(** X13, witness. *)
Lemma NewThrottleComponents_fresh_witness :
  (∀ x, is_Some (oneTimed !! x) →
        (NewThrottleComponents oneTimed (λ _, 0%Z)).1 !! x = oneTimed !! x) ∧
  (∀ c, (NewThrottleComponents oneTimed (λ _, 0%Z)).1
          !! Get (NewThrottleComponents oneTimed (λ _, 0%Z)).2 c = Some (newObject 0) ∧
        oneTimed !! Get (NewThrottleComponents oneTimed (λ _, 0%Z)).2 c = None) ∧
  (∀ c1 c2, Get (NewThrottleComponents oneTimed (λ _, 0%Z)).2 c1
            = Get (NewThrottleComponents oneTimed (λ _, 0%Z)).2 c2 → c1 = c2) ∧
  (∀ c now, Throttle_ (NewThrottleComponents oneTimed (λ _, 0%Z)).1
                      (Get (NewThrottleComponents oneTimed (λ _, 0%Z)).2 c) now = true ∧
            Count (NewThrottleComponents oneTimed (λ _, 0%Z)).1
                  (Get (NewThrottleComponents oneTimed (λ _, 0%Z)).2 c) = 0%Z).
Proof.
  apply (NewThrottleComponents_fresh oneTimed
           (NewThrottleComponents oneTimed (λ _, 0%Z)).1 (λ _, 0%Z)
           (NewThrottleComponents oneTimed (λ _, 0%Z)).2).
  by destruct (NewThrottleComponents oneTimed (λ _, 0%Z)).
Defined.

(** X14, witness. *)
Lemma InvalidateComponents_selective_witness :
  (∀ c, c ∉ [Pod; Secret] →
        InvalidateComponents (Delay timed30.1 (Get timed30.2 Node) 100) timed30.2 [Pod; Secret]
          !! Get timed30.2 c
        = Delay timed30.1 (Get timed30.2 Node) 100 !! Get timed30.2 c) ∧
  (∀ c now, c ∈ [Pod; Secret] → (0 < now)%Z →
            is_Some (Delay timed30.1 (Get timed30.2 Node) 100 !! Get timed30.2 c) →
            Throttle_ (InvalidateComponents (Delay timed30.1 (Get timed30.2 Node) 100)
                         timed30.2 [Pod; Secret])
                      (Get timed30.2 c) now = true) ∧
  (∀ c, Count (InvalidateComponents (Delay timed30.1 (Get timed30.2 Node) 100)
                 timed30.2 [Pod; Secret]) (Get timed30.2 c)
        = Count (Delay timed30.1 (Get timed30.2 Node) 100) (Get timed30.2 c)).
Proof.
  apply (InvalidateComponents_selective (Delay timed30.1 (Get timed30.2 Node) 100)
           timed30.2 [Pod; Secret]).
  intros c1 c2. destruct c1, c2; vm_compute; congruence.
Defined.

End ThrottleFacts.

(** * pkg/deployment/resources/inspector: registry, owner references *)
Module InspectorFacts.
Import Throttle Inspector.

Section Registry.

Context {kindInspector : Type}.
Implicit Types (i : @inspectorLoader kindInspector)
               (l : list (@inspectorLoader kindInspector)).

(** The [for id, k := range i] loop of inspectorLoaders.Get, started at
    index [id]. *)
Fixpoint getFrom l (name : string) (id : Z) : Z :=
  match l with
  | [] => -1
  | k :: rest => if String.eqb (LoaderName k) name then id else getFrom rest name (id + 1)
  end.

(** inspectorLoaders.Get *)
Definition LoadersGet l (name : string) : Z := getFrom l name 0.

(** registerInspectorLoader on the list of registered loaders. *)
Definition registerInspectorLoader l i : list inspectorLoader * bool :=
  if negb (LoadersGet l (LoaderName i) =? -1)%Z then (l, false)
  else ((l ++ [i])%list, true).

(** requireRegisterInspectorLoader; [None] is the panic. *)
Definition requireRegisterInspectorLoader l i : option (list inspectorLoader) :=
  match registerInspectorLoader l i with
  | (l', true) => Some l'
  | (_, false) => None
  end.

Lemma getFrom_range l name id :
  getFrom l name id = (-1)%Z ∨ (id <= getFrom l name id < id + Z.of_nat (length l))%Z.
Proof.
  revert id. induction l as [|k rest IH]; intros id; simpl; [by left|].
  destruct (String.eqb (LoaderName k) name); [right; lia|].
  destruct (IH (id + 1)%Z) as [->|?]; [by left|right; lia].
Qed.
(** An optional property that is falsy counts as not given. *)
Definition given (v : Value) : Value := if truthy v then v else VUndefined.

Definition normalize (o : Options) : Options :=
  {| opt_name := opt_name o;
     opt_aliases := given (opt_aliases o);
     opt_usage := given (opt_usage o);
     opt_description := given (opt_description o);
     opt_type := given (opt_type o);
     opt_clientPermissions := given (opt_clientPermissions o);
     opt_userPermissions := given (opt_userPermissions o);
     opt_ownerOnly := given (opt_ownerOnly o) |}.

End Validate.

End Options.

(** ** The command [setmodrole]

    [SetModRoleCommand.run]. The roles of the guild are kept in the order of
    the collection, with their names, because [find] walks them. *)
Module SetModRole.

Record GuildRole := { role : Role; role_name : string }.

Record Message := {
  guild : string;
  guild_roles : list GuildRole;
  member : string
}.

(** The three answers of the command; [member] and [role] are the texts of
    [`${message.member}`] and [`${role}`]. *)
Inductive Reply :=
  | Cleared
  | NotRecognized (member : string)
  | Updated (role : string).

(** [updateModRoleId.run(id, guild)] and [message.channel.send(reply)]. *)
Inductive Effect :=
  | UpdateModRoleId (id : option string) (guild : string)
  | Send (reply : Reply).

(** [args.join(' ')] *)
Fixpoint join (args : list string) : string :=
  match args with
  | [] => ""
  | [a] => a
  | a :: rest => a +:+ " " +:+ join rest
  end.

(** [message.guild.roles.get(id)] *)
Definition roles_get (rs : list GuildRole) (id : string) : option GuildRole :=
  List.find (λ r, bool_decide (role_id (role r) = id)) rs.

Section Run.

Variable toLowerCase : string → string.

(** [message.guild.roles.find(r => r.name.toLowerCase() === roleName)] *)
Definition roles_find (rs : list GuildRole) (roleName : string) : option GuildRole :=
  List.find (λ r, bool_decide (toLowerCase (role_name r) = roleName)) rs.

Definition run (message : Message) (args : list string) : list Effect :=
  match args with
  | [] => [UpdateModRoleId None (guild message); Send Cleared]
  | _ =>
      let roleName := toLowerCase (join args) in
      let byName := roles_find (guild_roles message) roleName in
      let byMention :=
        Mention.from_mention Mention.role_id_of (roles_get (guild_roles message))
          (head args) in
      match (match byMention with Some r => Some r | None => byName end) with
      | None => [Send (NotRecognized (member message))]
      | Some r =>
          [UpdateModRoleId (Some (role_id (role r))) (guild message);
           Send (Updated (role_mention (role r)))]
      end
  end.

End Run.

End SetModRole.

(** ** Commands and messages to run the checks on *)
Module CommandScenario.

(** A command for moderators, as [setmodrole] declares itself. *)
Definition setmodrole : Permissions.Command string :=
  {| Permissions.name := "setmodrole";
     Permissions.ownerOnly := false;
     Permissions.userPermissions := Some ["MANAGE_GUILD"];
     Permissions.clientPermissions := ["SEND_MESSAGES"] |}.

(** A message whose author holds the permissions listed, in a guild where
    the bot may send messages. *)
Definition asked (owner : bool) (held : list string) : Permissions.Env string :=
  {| Permissions.isOwner := owner;
     Permissions.permissionsFor := Some (λ p, bool_decide (p ∈ held));
     Permissions.me := Some (λ p, bool_decide (p = "SEND_MESSAGES")) |}.

Definition label (p : string) : option string :=
  if bool_decide (p = "MANAGE_GUILD") then Some "Manage Server"
  else if bool_decide (p = "SEND_MESSAGES") then Some "Send Messages"
  else None.

(** The options [setmodrole] passes to the constructor. *)
Definition options : Options.Options :=
  {| Options.opt_name := Options.VStr "setmodrole";
     Options.opt_aliases := Options.VArr [Options.VStr "setmr"; Options.VStr "smr"];
     Options.opt_usage := Options.VStr "<ROLE MENTION | ROLE NAME>";
     Options.opt_description := Options.VStr "Sets the mod role for your server (provide no role to clear).";
     Options.opt_type := Options.VStr "admin";
     Options.opt_clientPermissions := Options.VUndefined;
     Options.opt_userPermissions := Options.VArr [Options.VStr "MANAGE_GUILD"];
     Options.opt_ownerOnly := Options.VUndefined |}.

(** A table that knows the two permissions above. *)
Definition known (perm : Options.Value) : bool :=
  match perm with
  | Options.VStr p => bool_decide (is_Some (label p))
  | _ => false
  end.

(** Lower case for the letters A to Z, to run the commands with. *)
Definition lower_char (c : ascii) : ascii :=
  let n := nat_of_ascii c in
  if (65 <=? n)%nat && (n <=? 90)%nat then ascii_of_nat (n + 32) else c.

Fixpoint lower (s : string) : string :=
  match s with
  | "" => ""
  | String c rest => String (lower_char c) (lower rest)
  end.
Definition logged (c : MpdCall) (m : Mpd) : Mpd :=
  mkMpd (database m) (find_reply m) (music_directory m) (stored m) (queue m)
        (log m ++ [c]).

Definition with_stored (st : gmap string (list string)) (m : Mpd) : Mpd :=
  mkMpd (database m) (find_reply m) (music_directory m) st (queue m) (log m).

Definition command_error : PyExc := mkExc CommandError [].

Definition Mpd_listall (m : Mpd) : list ListallObj * Mpd :=
  (database m, logged call_listall m).

Definition Mpd_find (expr : string) (m : Mpd) : Result (list string) * Mpd :=
  (match find_reply m expr with
   | Some files => Ok files
   | None => Raise command_error
   end, logged (call_find expr) m).

Definition Mpd_config (m : Mpd) : Result string * Mpd :=
  (match music_directory m with
   | Some d => Ok d
   | None => Raise command_error
   end, logged call_config m).

Definition Mpd_listplaylist (name : string) (m : Mpd)
  : Result (list string) * Mpd :=
  (match stored m !! name with
   | Some l => Ok l
   | None => Raise command_error
   end, logged (call_listplaylist name) m).

(** The server's stored-playlist commands: [save] stores the queue under a
    new name and refuses an existing one; [playlistclear] empties the
    playlist; [playlistadd] appends, creating the playlist when needed. *)
Definition exec_command (st : gmap string (list string)) (q : list string)
    (c : MpdCommand) : Result (gmap string (list string)) :=
  match c with
  | cmd_save name =>
      match st !! name with
      | Some _ => Raise command_error
      | None => Ok (<[name := q]> st)
      end
  | cmd_playlistclear name => Ok (<[name := []]> st)
  | cmd_playlistadd name uri =>
      Ok (<[name := default [] (st !! name) ++ [uri]]> st)
  end.

(** Commands take effect in order up to the first one that fails. *)
Fixpoint exec_commands (st : gmap string (list string)) (q : list string)
    (cmds : list MpdCommand) : Result unit * gmap string (list string) :=
  match cmds with
  | [] => (Ok tt, st)
  | c :: cmds' =>
      match exec_command st q c with
      | Ok st' => exec_commands st' q cmds'
      | Raise e => (Raise e, st)
      end
  end.

(** [command_list_ok_begin(); ...; command_list_end()] *)
Definition Mpd_command_list (cmds : list MpdCommand) (m : Mpd)
  : Result unit * Mpd :=
  let '(r, st) := exec_commands (stored m) (queue m) cmds in
  (r, with_stored st (logged (call_command_list cmds) m)).

(** The commands sent in command lists, in order: the mutating calls. *)
Definition mutations (calls : list MpdCall) : list MpdCommand :=
  concat (List.map (λ c, match c with
                         | call_command_list cmds => cmds
                         | _ => []
                         end) calls).

(** ** [DbAccessor] *)

Section DbAccessor.
Context {V : Type}.
(** [self._lookup], supplied by the subclass. *)
Variable lookup : string → Mpd → Result V * Mpd.

(** [DbAccessor.__getitem__]: a cached value is returned as it is; else
    the name is resolved and the result cached.  Any [LookupError] of
    the resolution is re-raised as an [IndexError] with the same
    arguments; other exceptions propagate. *)
Definition DbAccessor_getitem (arg : string) (cache : gmap string V)
    (m : Mpd) : Result V * gmap string V * Mpd :=
  match cache !! arg with
  | Some v => (Ok v, cache, m)
  | None =>
      match lookup arg m with
      | (Ok ret, m') => (Ok ret, <[arg := ret]> cache, m')
      | (Raise e, m') =>
          (Raise (if is_LookupError (exc_class e)
                  then mkExc IndexError (exc_args e) else e), cache, m')
      end
  end.
End DbAccessor.

(** ** [PlaylistAccessor] *)

Record PlaylistAccessor := mkPlaylistAccessor {
  playlist_cache : gmap string PlValue;
  frozen_keys : gset string;
  generated_playlists : list (string * PlValue)
}.

Definition dquote : string := String "034"%char EmptyString.

Definition PlaylistAccessor_lookup (map_path_to_idx : list (Path * Z))
    (arg : string) (m : Mpd) : Result PlValue * Mpd :=
  let '(r, m') := Mpd_listplaylist arg m in
  (match r with
   | Raise e =>
       if decide (exc_class e = CommandError)
       then Raise (mkExc LookupError
                     [ArgMsg ("No such playlist " +:+ dquote +:+ arg +:+ dquote)])
       else Raise e
   | Ok raw_result =>
       Ok (VSeq (omap (λ x, dict_get map_path_to_idx (Path_of_string x))
                      raw_result))
   end, m').

(** [PlaylistAccessor.__getitem__]: the [finally] clause freezes the name
    whatever the outcome of the lookup. *)
Definition PlaylistAccessor_getitem (map_path_to_idx : list (Path * Z))
    (arg : string) (self : PlaylistAccessor) (m : Mpd)
  : Result PlValue * PlaylistAccessor * Mpd :=
  let '(r, cache', m') :=
    DbAccessor_getitem (PlaylistAccessor_lookup map_path_to_idx) arg
                       (playlist_cache self) m in
  (r, mkPlaylistAccessor cache' ({[arg]} ∪ frozen_keys self)
                         (generated_playlists self), m').

Definition conflict (key : string) : PyExc :=
  mkExc KeyError
    [ArgMsg ("Cannot modify playlist " +:+ key +:+
             " after its contents have already been queried for something else")].

(** [PlaylistAccessor.__setitem__] *)
Definition PlaylistAccessor_setitem (key : string) (value : PlValue)
    (self : PlaylistAccessor) : Result unit * PlaylistAccessor :=
  if decide (key ∈ frozen_keys self) then (Raise (conflict key), self)
  else (Ok tt,
        mkPlaylistAccessor (<[key := value]> (playlist_cache self))
                           (frozen_keys self)
                           (dict_set (generated_playlists self) key value)).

┄┄┄┄┄┄┄┄┄┄┄┄┄┄┄┄┄┄┄┄

> _What is being asked_
Transcribe the lines above between the line holding "(** X14, witness. *)" and the line holding "Module InspectorFacts.", inclusive, exactly as they stand and with nothing added.

> _Task response_
(** X14, witness. *)
Lemma InvalidateComponents_selective_witness :
  (∀ c, c ∉ [Pod; Secret] →
        InvalidateComponents (Delay timed30.1 (Get timed30.2 Node) 100) timed30.2 [Pod; Secret]
          !! Get timed30.2 c
        = Delay timed30.1 (Get timed30.2 Node) 100 !! Get timed30.2 c) ∧
  (∀ c now, c ∈ [Pod; Secret] → (0 < now)%Z →
            is_Some (Delay timed30.1 (Get timed30.2 Node) 100 !! Get timed30.2 c) →
            Throttle_ (InvalidateComponents (Delay timed30.1 (Get timed30.2 Node) 100)
                         timed30.2 [Pod; Secret])
                      (Get timed30.2 c) now = true) ∧
  (∀ c, Count (InvalidateComponents (Delay timed30.1 (Get timed30.2 Node) 100)
                 timed30.2 [Pod; Secret]) (Get timed30.2 c)
        = Count (Delay timed30.1 (Get timed30.2 Node) 100) (Get timed30.2 c)).
Proof.
  apply (InvalidateComponents_selective (Delay timed30.1 (Get timed30.2 Node) 100)
           timed30.2 [Pod; Secret]).
  intros c1 c2. destruct c1, c2; vm_compute; congruence.
Defined.

End ThrottleFacts.

(** * pkg/deployment/resources/inspector: registry, owner references *)
Module InspectorFacts.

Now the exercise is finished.